* _TASK ITEM_
The task calls for every line of the data to be repeated exactly.

══ SUPPLIED DATA ══

(** * BRS auto centering: the threshold-driven heater control loop

    A shallow embedding of [src/brs_utils/auto_centering/auto_centering.py]:
    the threshold decision and the grid walk of [brs_control], the grid
    [np.round(np.sqrt(np.linspace(0, 100, n_grid)), 2)], the channel
    accesses through [ezca], the scheduling loop [schedule_run], the
    sample configuration and the [__main__] block.
    The second script, [src/brs_utils/auto_switcher.py], is embedded in the
    module [Switcher]: its own [schedule_run], its configuration, the
    order of its module-level statements and [RMSseries].

    The numeric code is written once, over an interface [Numeric] of the
    operations the script applies to its [float64] values.  Two instances
    are given: exact rational arithmetic ([Q]), and IEEE binary64
    arithmetic (Rocq's primitive floats), which is the script's own.
    Properties that hold whatever the arithmetic are proved over the
    interface.  Properties of the values are proved in binary64
    arithmetic where rounding or nan decide the outcome (from the
    specification of the primitive floats and from checks over every
    hundredth in range), and in exact arithmetic otherwise; the script's
    scenarios are evaluated in both. *)

From Stdlib Require Import ZArith QArith Qround Qabs Lqa Lia Bool Ascii String.
From Stdlib Require Import Floats.PrimFloat Numbers.Cyclic.Int63.Uint63.
From Stdlib Require Floats.SpecFloat Floats.FloatOps Floats.FloatAxioms.
From stdpp Require Import base list strings pretty gmap.

Set Warnings "-inexact-float".

(** ** Python outcomes *)

(** The exceptions that the script and the library calls it makes can raise. *)
Inductive exn : Type :=
  | ValueError          (* np.linspace with num < 0, np.argmin of an empty array *)
  | IndexError          (* control_grid[i] out of range *)
  | TypeError           (* os.path.splitext(None) *)
  | KeyError            (* config["Default"] or a missing option *)
  | NameError           (* a variable that was never assigned *)
  | EzcaError           (* a channel read or write that fails *)
  | KeyboardInterrupt
  | SystemExit (code : Z).

(** Result of a pure computation: a value, a raised exception, or a loop
    that did not finish within the iterations it was given. *)
Inductive result (A : Type) : Type :=
  | Ok (a : A)
  | Raise (e : exn)
  | Diverge.
Arguments Ok {A} a.
Arguments Raise {A} e.
Arguments Diverge {A}.

Definition rbind {A B : Type} (r : result A) (k : A -> result B) : result B :=
  match r with
  | Ok a => k a
  | Raise e => Raise e
  | Diverge => Diverge
  end.

(** ** The numeric interface *)

Class Numeric (T : Type) : Type := {
  of_int : Z -> T;               (* int operand of a float operation *)
  is_nan : T -> bool;
  n_add : T -> T -> T;
  n_sub : T -> T -> T;
  n_mul : T -> T -> T;
  n_div : T -> T -> T;
  n_abs : T -> T;                (* np.abs *)
  n_ltb : T -> T -> bool;        (* a < b *)
  n_leb : T -> T -> bool;        (* a <= b *)
  n_eqb : T -> T -> bool;        (* a == b *)
  np_round2 : T -> T;            (* np.round(x, 2) *)
  np_round2_sqrt : T -> T        (* np.round(np.sqrt(x), 2) *)
}.

Definition n_gtb {T} `{Numeric T} (a b : T) : bool := n_ltb b a.
Definition n_geb {T} `{Numeric T} (a b : T) : bool := n_leb b a.
Definition n_neb {T} `{Numeric T} (a b : T) : bool := negb (n_eqb a b).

═══

* _ANSWER AREA_
(** * BRS auto centering: the threshold-driven heater control loop

    A shallow embedding of [src/brs_utils/auto_centering/auto_centering.py]:
    the threshold decision and the grid walk of [brs_control], the grid
    [np.round(np.sqrt(np.linspace(0, 100, n_grid)), 2)], the channel
    accesses through [ezca], the scheduling loop [schedule_run], the
    sample configuration and the [__main__] block.
    The second script, [src/brs_utils/auto_switcher.py], is embedded in the
    module [Switcher]: its own [schedule_run], its configuration, the
    order of its module-level statements and [RMSseries].

    The numeric code is written once, over an interface [Numeric] of the
    operations the script applies to its [float64] values.  Two instances
    are given: exact rational arithmetic ([Q]), and IEEE binary64
    arithmetic (Rocq's primitive floats), which is the script's own.
    Properties that hold whatever the arithmetic are proved over the
    interface.  Properties of the values are proved in binary64
    arithmetic where rounding or nan decide the outcome (from the
    specification of the primitive floats and from checks over every
    hundredth in range), and in exact arithmetic otherwise; the script's
    scenarios are evaluated in both. *)

From Stdlib Require Import ZArith QArith Qround Qabs Lqa Lia Bool Ascii String.
From Stdlib Require Import Floats.PrimFloat Numbers.Cyclic.Int63.Uint63.
From Stdlib Require Floats.SpecFloat Floats.FloatOps Floats.FloatAxioms.
From stdpp Require Import base list strings pretty gmap.

Set Warnings "-inexact-float".

(** ** Python outcomes *)

(** The exceptions that the script and the library calls it makes can raise. *)
Inductive exn : Type :=
  | ValueError          (* np.linspace with num < 0, np.argmin of an empty array *)
  | IndexError          (* control_grid[i] out of range *)
  | TypeError           (* os.path.splitext(None) *)
  | KeyError            (* config["Default"] or a missing option *)
  | NameError           (* a variable that was never assigned *)
  | EzcaError           (* a channel read or write that fails *)
  | KeyboardInterrupt
  | SystemExit (code : Z).

(** Result of a pure computation: a value, a raised exception, or a loop
    that did not finish within the iterations it was given. *)
Inductive result (A : Type) : Type :=
  | Ok (a : A)
  | Raise (e : exn)
  | Diverge.
Arguments Ok {A} a.
Arguments Raise {A} e.
Arguments Diverge {A}.

Definition rbind {A B : Type} (r : result A) (k : A -> result B) : result B :=
  match r with
  | Ok a => k a
  | Raise e => Raise e
  | Diverge => Diverge
  end.

(** ** The numeric interface *)

Class Numeric (T : Type) : Type := {
  of_int : Z -> T;               (* int operand of a float operation *)
  is_nan : T -> bool;
  n_add : T -> T -> T;
  n_sub : T -> T -> T;
  n_mul : T -> T -> T;
  n_div : T -> T -> T;
  n_abs : T -> T;                (* np.abs *)
  n_ltb : T -> T -> bool;        (* a < b *)
  n_leb : T -> T -> bool;        (* a <= b *)
  n_eqb : T -> T -> bool;        (* a == b *)
  np_round2 : T -> T;            (* np.round(x, 2) *)
  np_round2_sqrt : T -> T        (* np.round(np.sqrt(x), 2) *)
}.

Definition n_gtb {T} `{Numeric T} (a b : T) : bool := n_ltb b a.
Definition n_geb {T} `{Numeric T} (a b : T) : bool := n_leb b a.
Definition n_neb {T} `{Numeric T} (a b : T) : bool := negb (n_eqb a b).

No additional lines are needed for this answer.